Film Review: Frank dark comedic bliss

Frank (Michael Fassbender) is eccentric with boundless creative energy and has the making of a very famous musician. He is however, trapped within an enormous novelty head constructed of papier-mâché. We follow Frank and his chaotic pursuits with musical exploration for 95 minutes of dark-comedic bliss; wherein Frank and his band with the unpronounceable name, Soronprfbs, pursue different ideas of what it means to be famous in the music industry.

The journey starts with Jon (Domhnall Gleeson), a songwriter with about as much pizzazz and interest as a mouldy sponge. He is very ambitious, but also absolutely lacking with any level of creativity. We laugh as he ad-libs, writing songs about women and their varied coloured coats and shopping bags on the street. He speaks like Hugh Grant, looks like Ron Weasley, his character is so cringeworthy and vanilla when posed beside the emotional flibbertigibbet, Frank and his cranial cartoon dome.

The pair unite after Jon is recruited for his keyboard-playing abilities. He is added to the musical menagerie performing in Frank’s shadow consisting of bystanders, Alice (Lauren Poole), who says about 10 words n the entire film, the cynical Frenchman , Baraque (François Civil) who absolutely despises Jon, the relentlessly suicidal Don (Scoot McNairy), who has a clinical fetish for mannequins; and Clara, the band’s own Yoko Ono always presented in a baby-pink dressing gown (Maggie Gyllenhaal).

Holed up in Venga, the band’s Irish countryside hub, Soronprfbs set aside time to perform a series of ‘field experiments’ for their new music. These scenes are surprisingly engaging – as the tasks of writing songs and performing repeatedly as a band in real life would be so tiresome and boring comparably. We watch Frank doing frog jumps in mud and the sound of water being poured from one bucket to another within picturesque Dublin landscapes. All these sounds to be potential samples in the album that would be made, probably, in due time…

Even though Frank is the leading man within the band and the character after which the film is named, the character that resonated the greatest with me was the vitriolic vixen, Carla. Within the band dynamic, she enables Frank to be creative, she is his emotional backbone, but with this power she often holds him captive to her wishes and limits his ability to “reach to all of the furthest corners” on his own. For instance, when Jon mentions the band’s opportunity to play at SXSW she is not supportive, even though there is great interest in the band. As toxic and unlikeable as her character was, I couldn’t deny my ongoing admiration for cool gal Maggie, especially in the scene where she is wrapped in mismatched coloured knits, sat cross-legged in an Irish field tweaking her theremin in a trance.
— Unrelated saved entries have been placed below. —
(** Lines 1610-1636: one turn of the loop over [products]. *)
Definition flatten_product (product : pyval) : H loc :=
  row <- new_row product ;;
  default <- alloc [] ;;
  specs <- py_get product (py "specifications") (VRef default) ;;
  match specs with
  | VRef ls =>
      items <- load ls ;;
      for_each items (fun kv => add_spec_at row kv ;; ret Next)
  | _ => ret tt
  end ;;
  ret row.

Fixpoint flatten_products (products : list pyval) (rows : list loc)
  : H (list loc) :=
  match products with
  | [] => ret rows
  | product :: rest =>
      row <- flatten_product product ;;
      flatten_products rest (rows ++ [row])
  end.

(** Lines 1639-1641. *)
Fixpoint collect_keys (rows : list loc) (all_keys : pyset) : H pyset :=
  match rows with
  | [] => ret all_keys
  | row :: rest =>
      d <- load row ;;
      collect_keys rest (set_update all_keys (dict_keys d))
  end.

(** Lines 1644-1648. *)
Definition fieldnames_of (all_keys : pyset) : list str :=
  let ordered_keys := filter (fun k => set_mem k all_keys) standard_fields in
  let spec_keys :=
    sorted (filter (fun k => negb (existsb (str_eqb k) standard_fields))
                   (set_iter all_keys)) in
  ordered_keys ++ spec_keys.

(** The text of a cell: the [csv] writer shows [None] as nothing. *)
Definition cell_text (v : pyval) : str :=
  match v with
  | VNone => []
  | _ => py_str v
  end.

(** [open(filename, 'w')] empties the file. *)
Definition open_w (filename : str) : H unit :=
  if can_open filename
  then modify (fun s =>
         set_files (dict_set (files s) filename {| header := []; body := [] |}) s)
  else raise OSError.

(** The file is opened with [encoding='utf-8-sig'] (line 1653): a line is
    encoded when it is written, and a lone surrogate, which a [str] may
    hold, has no encoding. *)
Definition surrogate (c : codepoint) : bool :=
  ((55296 <=? c) && (c <=? 57343))%N.

Definition encodable (s : str) : bool :=
  forallb (fun c => negb (surrogate c)) s.

Definition encodable_line (cells : list str) : bool :=
  forallb encodable cells.

(** [csvfile.write(line)]: the whole line is written, or nothing of it and
    [UnicodeEncodeError] is raised. *)
Definition writeheader (filename : str) (fieldnames : list str) : H unit :=
  if encodable_line fieldnames
  then modify (fun s =>
         let t := dict_get (files s) filename {| header := []; body := [] |} in
         set_files (dict_set (files s) filename
                      {| header := fieldnames; body := body t |}) s)
  else raise UnicodeEncodeError.

Definition writerow (filename : str) (cells : list str) : H unit :=
  if encodable_line cells
  then modify (fun s =>
         let t := dict_get (files s) filename {| header := []; body := [] |} in
         set_files (dict_set (files s) filename
                      {| header := header t; body := body t ++ [cells] |}) s)
  else raise UnicodeEncodeError.

(** Lines 1656-1665. *)
Definition write_product_row (filename : str) (fieldnames : list str)
           (row : loc) : H unit :=
  cleaned_row <- alloc [] ;;
  for_each fieldnames (fun key =>
    d <- load row ;;
    c <- load cleaned_row ;;
    (if dict_mem key d
     then store_at cleaned_row (dict_set c key (dict_get d key VNone))
     else store_at cleaned_row (dict_set c key (VStr []))) ;;
    ret Next) ;;
  c <- load cleaned_row ;;
  writerow filename
    (map (fun key => cell_text (dict_get c key (VStr []))) fieldnames).

(** The argument [product_data]: one dictionary or a list. *)
Inductive product_arg : Type :=
| OneProduct (l : loc)
| ProductList (products : list pyval).

(** Lines 1586-1590. *)
Definition choose_filename (products : list pyval) (filename : option str)
  : H str :=
  match filename with
  | Some (c :: f) => ret (c :: f)
  | _ =>
      match products with
      | [p] =>
          code <- py_get p (py "product_code") VNone ;;
          t <- truthy code ;;
          if t
          then ret (py "product_" ++ py_str code ++ py ".csv")
          else ret (py "products_" ++ now ++ py ".csv")
      | _ => ret (py "products_" ++ now ++ py ".csv")
      end
  end.

(** Lines 1563-1675.  The value is the path returned, [None] otherwise. *)
Definition save_to_csv (product_data : product_arg) (filename : option str)
  : H (option str) :=
  try_except
    (let products :=
       match product_data with
       | OneProduct l => [VRef l]
       | ProductList ps => ps
       end in
     match products with
     | [] => ret None
     | _ =>
         filename <- choose_filename products filename ;;
         rows <- flatten_products products [] ;;
         all_keys <- collect_keys rows [] ;;
         let fieldnames := fieldnames_of all_keys in
         open_w filename ;;
         writeheader filename fieldnames ;;
         for_each rows (fun row =>
           write_product_row filename fieldnames row ;; ret Next) ;;
         ret (Some filename)
     end)
    (ret None).

End SaveToCsv.

(** ** Notions for the statements *)

(** The objects of [h0] are in the store as they were; objects may have
    been added behind them. *)
Definition extends_heap (h0 : heap) (s : store) : Prop :=
  exists added, objs s = h0 ++ added.

(** [a <= b] and [a < b] on strings, as propositions. *)
Definition str_le (a b : str) : Prop := str_ltb b a = false.
Definition str_lt (a b : str) : Prop := str_ltb a b = true.

Section Rows.

Variable str_of_ref : loc -> str.
Variable now : str.

(** The dictionary of a product record. *)
Definition product_dict (h : heap) (p : pyval) : option (dict pyval) :=
  match p with
  | VRef l => nth_error h l
  | _ => None
  end.

(** A product record of the heap [h]: a dictionary of [h] whose values
    that are references (its specifications) are objects of [h] too. *)
Definition closed_product (h : heap) (p : pyval) : Prop :=
  exists d, product_dict h p = Some d /\
    forall k l, dict_lookup d k = Some (VRef l) -> l < List.length h.

(** The entries of the specifications of the record [d]. *)
Definition spec_items (h : heap) (d : dict pyval) : list (str * pyval) :=
  match dict_lookup d (py "specifications") with
  | Some (VRef ls) =>
      match nth_error h ls with
      | Some items => items
      | None => []
      end
  | _ => []
  end.

(** The row literal of lines 1611-1620 for the record [d]. *)
Definition row_literal (d : dict pyval) : dict pyval :=
  [ (py "Product Code",
     VStr (clean_text_for_csv str_of_ref (dict_get d (py "product_code") (VStr []))));
    (py "Product Name",
     VStr (clean_text_for_csv str_of_ref (dict_get d (py "product_name") (VStr []))));
    (py "Model Number",
     VStr (clean_text_for_csv str_of_ref (dict_get d (py "model_number") (VStr []))));
    (py "Description",
     VStr (clean_text_for_csv str_of_ref (dict_get d (py "description") (VStr []))));
    (py "Price",
     VStr (clean_text_for_csv str_of_ref (dict_get d (py "price") (VStr []))));
    (py "Currency",
     VStr (clean_text_for_csv str_of_ref (dict_get d (py "currency") (VStr []))));
    (py "Availability",
     VStr (clean_text_for_csv str_of_ref (dict_get d (py "availability") (VStr []))));
    (py "URL", dict_get d (py "url") (VStr [])) ].

(** The row of the record [d] when the loop over its specifications ends. *)
Definition row_of (h : heap) (d : dict pyval) : dict pyval :=
  fold_left (add_spec str_of_ref) (spec_items h d) (row_literal d).

(** [k] is the normalized, non-empty key of a specification of a record
    of [products]. *)
Definition spec_key_of (h : heap) (products : list pyval) (k : str) : Prop :=
  exists p d raw v,
    In p products /\ product_dict h p = Some d /\
    In (raw, v) (spec_items h d) /\
    k = clean_text_for_csv str_of_ref (VStr raw) /\ k <> [].

(** The name of the file, lines 1586-1590, read from the heap. *)
Definition filename_of (h : heap) (products : list pyval)
           (filename : option str) : str :=
  match filename with
  | Some (c :: f) => c :: f
  | _ =>
      match products with
      | [p] =>
          match product_dict h p with
          | Some d =>
              match dict_get d (py "product_code") VNone with
              | VNone => py "products_" ++ now ++ py ".csv"
              | VStr [] => py "products_" ++ now ++ py ".csv"
              | VStr code => py "product_" ++ code ++ py ".csv"
              | VRef l =>
                  match nth_error h l with
                  | Some (_ :: _) =>
                      py "product_" ++ str_of_ref l ++ py ".csv"
                  | _ => py "products_" ++ now ++ py ".csv"
                  end
              end
          | None => py "products_" ++ now ++ py ".csv"
          end
      | _ => py "products_" ++ now ++ py ".csv"
      end
  end.

End Rows.

(** The rows of the records [products], and the set [all_keys] of lines
    1639-1641 for them. *)
Definition rows_of (str_of_ref : loc -> str) (h : heap)
           (products : list pyval) : list (dict pyval) :=
  map (fun p => match product_dict h p with
                | Some d => row_of str_of_ref h d
                | None => []
                end) products.

Definition all_keys_of (str_of_ref : loc -> str) (h : heap)
           (products : list pyval) : pyset :=
  fold_left (fun acc d => set_update acc (dict_keys d))
            (rows_of str_of_ref h products) [].

(** The header of the file [filename], if the file exists. *)
Definition header_of (s : store) (filename : str) : option (list str) :=
  option_map header (dict_lookup (files s) filename).

End Csv.

(** ** Concrete stores *)

Module CsvFixtures.
Import PyStr Monad Csv.

(** An environment: no object is shown, a set is iterated in the order of
    insertion, every file opens, the clock reads 1700000000. *)
Definition no_repr : loc -> str := fun _ => [].
Definition iter_in_order : pyset -> list str := fun s => s.
Definition always_open : str -> bool := fun _ => true.
Definition clock : str := py "1700000000".
(** The clock a second later. *)
Definition later_clock : str := py "1700000001".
The film had me reading about Chris Sievy and his own alter ego, Frank Sidebottom (whom this Frank was based upon and was written by Jon Ronson who played in Sievy’s band), as well as musical misfits, Captain Beefheart, Syd Barret and forever interesting and rewarding source of creativity, Daniel Johnston. I think this is important to mention because I feel that watching Frank will have a similar effect on other viewers, which will lead to discovering more about these great artists and in turn, educating more about the mental illnesses that both have been catalysts for their craft and also what plagued them.